*** Opening of Data supplied ***
Lemma cleared_0 ip : cleared ip 0 = ip.
Proof. by destruct ip as [? ? ? ? []]. Qed.
Lemma cleared_all ip : length (i_addrs ip) = 13%nat → upd_i_d (set_di_size 0) (cleared ip 13) = set_i_d (emptied (i_d ip)) ip.
Proof.
  destruct ip as [dv n r f [t ma mi nl sz ad]]. unfold i_addrs. cbn [i_d di_addrs]. intros Hl.
  unfold upd_i_d, cleared, set_di_size, set_i_d, emptied. cbn -[replicate drop]. rewrite drop_ge by lia. by rewrite app_nil_r.
Qed.

Lemma no_indirect V ip V' fl : addr_at ip NDIRECT = 0 → freeing V ip NDIRECT V' fl → all_freed V ip V'.
Proof.
  intros Hz [Hf Hc]. exists fl. split; [done|]. intros c. rewrite (Hc c). split.
  - intros (H0&n&Hn&->). split; [done|]. right. exists n. split; [|done]. change MAXFILE with 140. unfold NDIRECT in Hn. lia.
  - intros (H0&[->|(n&Hn&->)]); [by rewrite Hz in H0|]. split; [done|]. exists n. split; [|done].
    split; [lia|]. apply Z.nle_gt. intros Hge. apply H0. unfold fblock. rewrite (proj2 (Z.ltb_ge _ _)) by lia. by rewrite Hz.
Qed.
Lemma with_indirect V ip V' fl : file_ok P dev sb V ip → addr_at ip NDIRECT ≠ 0 → freeing V ip MAXFILE V' fl →
  addr_at ip NDIRECT ∉ fl ∧ ∀ V2, frees V (addr_at ip NDIRECT :: fl) V2 → all_freed V ip V2.
Proof.
  intros Ho Hz [Hf Hc]. split.
  - intros (_&n&Hn&E)%(Hc _). apply (fo_sep _ _ _ _ _ Ho n Hn); congruence.
  - intros V2 H2. exists (addr_at ip NDIRECT :: fl). split; [done|]. intros c. rewrite elem_of_cons, (Hc c). unfold owns. naive_solver.
Qed.

Lemma trunc_blocks V X Hd b l i ip (k : M (fs B) unit) (Q : unit → fs B → Prop) : bl_inv P V X Hd b → l !! i = Some ip →
  fs_geom P V dev sb → file_ok P dev sb V ip →
  (∀ V' b', all_freed V ip V' → bl_inv P V' X Hd b' → wp k Q (Fs b' (<[i := cleared ip 13]> l))) →
  wp (for_each (seq 0 (Z.to_nat NDIRECT)) (trunc_direct i);;
      ip ← inode_at i;
      when (nz (addr_at ip NDIRECT))
        (bp ← bl (bl_bread (i_dev ip) (addr_at ip NDIRECT));
         d ← bl (bl_data bp);
         for_each (seq 0 (Z.to_nat NINDIRECT)) (λ j,
           let a := get_u32 (4 * j) d in
           when (nz a) (bl (bfree (i_dev ip) a)));;
         bl (bl_brelse bp);;
         bl (bfree (i_dev ip) (addr_at ip NDIRECT));;
         upd_inode i (set_addr NDIRECT 0));; k) Q (Fs b l).
Proof.
  intros Hi Hip Hg Ho HQ. pose proof (lookup_lt_Some _ _ _ Hip) as Hil. pose proof (fo_dev _ _ _ _ _ Ho) as Hdv.
  pose proof (fo_addrs _ _ _ _ _ Ho) as Hl. apply wp_bind. eapply wp_mono.
  { apply (wp_for_each _ _ (λ j s, (j ≤ 12)%nat ∧ fs_inode s = <[i := cleared ip j]> l ∧ ∃ V2 fl2, freeing V ip (Z.of_nat j) V2 fl2 ∧ bl_inv P V2 X Hd (fs_bl s))).
    - split; [lia|]. rewrite cleared_0, list_insert_id by done. split; [done|]. exists V, []. split; [|done]. split; [by apply frees_nil|apply covers_nil].
    - intros j x [b1 l1] Hx (_&Hl1&V2&fl2&Hf2&Hb2). cbn [fs_inode fs_bl] in *. subst l1. apply lookup_seq in Hx as [-> Hj].
      change (Z.to_nat NDIRECT) with 12%nat in Hj. cbn [Nat.add]. eapply trunc_direct_wp; [lia|exact Ho|done|exact Hf2|exact Hb2|].
      intros V3 fl3 b' H3 Hb3. split; [lia|]. split; [done|]. by exists V3, fl3. }
  rewrite length_seq. intros [] [b1 l1] (_&Hl1&V1&fl1&Hf1&Hb1). cbn [fs_inode fs_bl] in *. subst l1.
  change (Z.to_nat NDIRECT) with 12%nat in *. change (Z.of_nat 12) with NDIRECT in *.
  eapply inode_at_wp; [by apply list_lookup_insert_eq|]. change (addr_at (cleared ip 12) NDIRECT) with (addr_at (cleared ip 12) (Z.of_nat 12)).
  rewrite cleared_addr by lia. change (Z.of_nat 12) with NDIRECT. change (i_dev (cleared ip 12)) with (i_dev ip). rewrite Hdv.
  unfold nz. destruct (Z.eqb_spec (addr_at ip NDIRECT) 0) as [Hz|Hz]; cbn [negb when].
  { apply wp_bind, wp_ret. rewrite (cleared_skip ip 12) by (lia || done). eapply HQ; [by eapply no_indirect|exact Hb1]. }
  pose proof (fo_ind _ _ _ _ _ Ho Hz) as Hgood. pose proof Hgood as (HP&Hr&_).
  apply wp_bind, wp_bind, wp_bl. eapply wp_mono; [by eapply bl_bread_wp|]. intros bp b2 (Hbp&_&Hb2).
  apply wp_bind, wp_bl. eapply wp_mono; [eapply bl_data_wp; [exact Hb2|apply lookup_insert_eq]|]. intros d b3 [-> ->].
  rewrite (frees_data _ _ _ _ (proj1 Hf1) (proj1 Hr)). apply wp_bind.
  eapply trunc_indirect_wp; [exact Ho|exact Hz|exact Hf1|exact Hb2|]. intros V2 fl2 b4 Hf2 Hb4.
  destruct (with_indirect _ _ _ _ Ho Hz Hf2) as [Hni Hall].
  apply wp_bind, wp_bl. eapply wp_mono.
  { eapply bl_brelse_wp; [exact Hb4|apply lookup_insert_eq|]. intros HX. destruct (bl_mods _ _ _ _ _ _ Hi HX). congruence. }
  intros [] b5 Hb5. rewrite delete_insert_id in Hb5 by done. apply wp_bind, wp_bl.
  eapply bfree_frees; [apply Hf2|exact Hb5|exact Hgood|exact Hni|]. intros b6 Hf6 Hb6. apply wp_modify. cbn [fs_bl fs_inode].
  rewrite (alter_insert _ i _ (cleared ip 12)) by (by apply list_lookup_insert_eq). rewrite list_insert_insert_eq.
  change NDIRECT with (Z.of_nat 12). rewrite cleared_next by lia. eapply HQ; [by apply Hall|exact Hb6].
Qed.

Lemma emptied_ok ip : inode_fits P dev sb ip → dinode_ok (emptied (i_d ip)).
Proof.
  intros [F1 F2 F3 F4 F5 F6]. split; try done. cbn -[replicate]. split; [done|]. apply Forall_replicate. lia.
Qed.

(** The inode is written to the disk. *)
Lemma freed_written V ip V1 d : all_freed V ip V1 → (∀ sec, P dev sec → length (V1 dev sec) = 512%nat) →
  inode_fits P dev sb ip → dinode_ok d →
  truncated V ip d (vupd V1 dev (IBLOCK (i_inum ip)) (dinode_put (i_inum ip) d (V1 dev (IBLOCK (i_inum ip))))).
Proof.
  intros (fl&Hf&Hfl) Hlen [F1 F2 _ _ _ _] Hd.
  destruct (write_inode V1 (i_inum ip) d (fr_geom _ _ _ Hf) Hlen F1 F2 Hd) as (W1&W2&W3&W4&W5). split; [done| | |done|].
  - intros c Hc. rewrite W2, (fr_use _ _ _ Hf) by done. rewrite andb_true_iff, negb_true_iff, bool_decide_eq_false, Hfl. done.
  - intros c Hc. rewrite W3 by done. by eapply frees_data.
  - intros n Hn Hne. rewrite W5 by done. f_equal. eapply frees_meta; [exact Hf|]. by eapply IBLOCK_range.
Qed.
Lemma truncated_written V ip d0 V1 d : truncated V ip d0 V1 → (∀ sec, P dev sec → length (V1 dev sec) = 512%nat) →
  inode_fits P dev sb ip → dinode_ok d →
  truncated V ip d (vupd V1 dev (IBLOCK (i_inum ip)) (dinode_put (i_inum ip) d (V1 dev (IBLOCK (i_inum ip))))).
Proof.
  intros [T1 T2 T3 T4 T5] Hlen [F1 F2 _ _ _ _] Hd.
  destruct (write_inode V1 (i_inum ip) d T1 Hlen F1 F2 Hd) as (W1&W2&W3&W4&W5). split; [done| | |done|].
  - intros c Hc. rewrite W2 by done. by apply T2.
  - intros c Hc. rewrite W3 by done. by apply T3.
  - intros n Hn Hne. rewrite W5 by done. by apply T5.
Qed.

Lemma itrunc_wp V X Hd b l i ip (Q : unit → fs B → Prop) : bl_inv P V X Hd b → l !! i = Some ip →
  fs_geom P V dev sb → file_ok P dev sb V ip → inode_fits P dev sb ip →
  (∀ V' b', truncated V ip (emptied (i_d ip)) V' → bl_inv P V' X Hd b' →
     Q tt (Fs b' (<[i := set_i_d (emptied (i_d ip)) ip]> l))) →
  wp (itrunc i) Q (Fs b l).
Proof.
  intros Hi Hip Hg Ho Hfit HQ. pose proof (lookup_lt_Some _ _ _ Hip) as Hil. unfold itrunc.
  eapply trunc_blocks; [done..|]. intros V1 b1 Hf1 Hb1.
  eapply upd_inode_wp; [by apply list_lookup_insert_eq|]. rewrite list_insert_insert_eq, cleared_all by apply Ho.
  assert (Hlen : ∀ sec, P dev sec → length (V1 dev sec) = 512%nat) by (intros; by eapply bl_len).
  pose proof (emptied_ok ip Hfit) as Hdk. pose proof (fo_dev _ _ _ _ _ Ho) as Hdv.
  eapply iupdate_wp; [exact Hb1|by apply list_lookup_insert_eq|exact Hdk|cbn; rewrite Hdv; apply Hfit|]. cbn [i_dev i_inum i_d set_i_d]. rewrite Hdv.
  intros b2 Hb2. eapply HQ; [|exact Hb2]. by apply freed_written.
Qed.

(** ** The last reference *)

(** C27: [iput] of the last reference to an inode without links deletes the
    file: all its data blocks and its indirect block are free again, and only
    they; the inode on the disk is free (type 0) and empty; the contents of
    data blocks and all other inodes are as before, and the entry of the cache
    can be used again. *)
Theorem iput_deletes V X Hd b l i ip : bl_inv P V X Hd b → l !! i = Some ip → i_ref ip = 1 → i_flags ip = I_VALID → i_nlink ip = 0 →
  fs_geom P V dev sb → file_ok P dev sb V ip → inode_fits P dev sb ip →
  wp (iput i) (λ _ s', ∃ V' d, bl_inv P V' X Hd (fs_bl s') ∧ truncated V ip d V' ∧ di_type d = 0 ∧ di_size d = 0 ∧
    fs_inode s' = <[i := Inode dev (i_inum ip) 0 0 d]> l) (Fs b l).
Proof.
  intros Hi Hip Hr Hfl Hnl Hg Ho Hfit. destruct (bl_ready _ _ _ _ _ Hi) as (Hok&_&_&_&Hf&_).
  pose proof (lookup_lt_Some _ _ _ Hip) as Hil. pose proof (fo_dev _ _ _ _ _ Ho) as Hdv.
  unfold iput. apply acquire_i_wp; [done|]. eapply inode_at_wp; [done|]. rewrite Hr, Hfl, Hnl.
  change ((1 =? 1) && has I_VALID I_VALID && (0 =? 0)) with true. change (has I_VALID I_BUSY) with false. cbn [when].
  apply wp_bind. eapply upd_inode_wp; [done|]. apply release_i_wp; [done|done|]. rewrite with_k_self.
  set (ip1 := set_i_flags _ ip). apply wp_bind.
  assert (Ho1 : file_ok P dev sb V ip1) by (destruct Ho; by split).
  assert (Hfit1 : inode_fits P dev sb ip1) by (destruct Hfit; by split).
  eapply itrunc_wp; [exact Hi|by apply list_lookup_insert_eq|exact Hg|exact Ho1|exact Hfit1|]. intros V1 b1 Ht1 Hb1.
  rewrite list_insert_insert_eq. eapply upd_inode_wp; [by apply list_lookup_insert_eq|]. rewrite list_insert_insert_eq.
  set (d := set_di_type 0 (emptied (i_d ip1))). change (upd_i_d _ (set_i_d _ ip1)) with (set_i_d d ip1).
  assert (Hdk : dinode_ok d) by (destruct (emptied_ok ip1 Hfit1); split; try done; cbn; lia).
  assert (Hlen : ∀ sec, P dev sec → length (V1 dev sec) = 512%nat) by (intros; by eapply bl_len).
  apply wp_bind. eapply iupdate_wp; [exact Hb1|by apply list_lookup_insert_eq|exact Hdk|cbn; rewrite Hdv; apply Hfit|].
  change (i_dev (set_i_d d ip1)) with (i_dev ip). change (i_inum (set_i_d d ip1)) with (i_inum ip). change (i_d (set_i_d d ip1)) with d.
  rewrite Hdv. intros b2 Hb2.
  pose proof (truncated_written V ip1 _ V1 d Ht1 Hlen Hfit1 Hdk) as Ht2. change (i_inum ip1) with (i_inum ip) in Ht2.
  destruct (bl_ready _ _ _ _ _ Hb2) as (Hok2&_&Hpt2&_&Hf2&_).
  apply acquire_i_wp; [done|]. eapply upd_inode_wp; [by apply list_lookup_insert_eq|]. rewrite list_insert_insert_eq.
  apply wp_unit, wakeup_i_wp; [done|done|]. apply wp_ret.
  eapply upd_inode_wp; [by apply list_lookup_insert_eq|]. rewrite list_insert_insert_eq.
  apply release_i_end; [by apply woken_ok|by apply woken_free|]. eexists _, d. split; [apply bl_woken; exact Hb2|].
  split; [|split; [done|split; [done|]]].
  - destruct Ht2 as [T1 T2 T3 T4 T5]. by split.
  - unfold set_i_ref, ip1. cbn [i_ref i_dev i_inum i_d i_flags set_i_flags set_i_d fs_inode]. rewrite Hr, Hdv. done.
Qed.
*** Close of Data supplied ***
Exercise prompt: Only the lines from the one with "apply wp_unit, wakeup_i_wp;" through the last line of the material above are to be duplicated, exactly and with both ends kept.

Answer to the exercise:
  apply wp_unit, wakeup_i_wp; [done|done|]. apply wp_ret.
  eapply upd_inode_wp; [by apply list_lookup_insert_eq|]. rewrite list_insert_insert_eq.
  apply release_i_end; [by apply woken_ok|by apply woken_free|]. eexists _, d. split; [apply bl_woken; exact Hb2|].
  split; [|split; [done|split; [done|]]].
  - destruct Ht2 as [T1 T2 T3 T4 T5]. by split.
  - unfold set_i_ref, ip1. cbn [i_ref i_dev i_inum i_d i_flags set_i_flags set_i_d fs_inode]. rewrite Hr, Hdv. done.
Qed.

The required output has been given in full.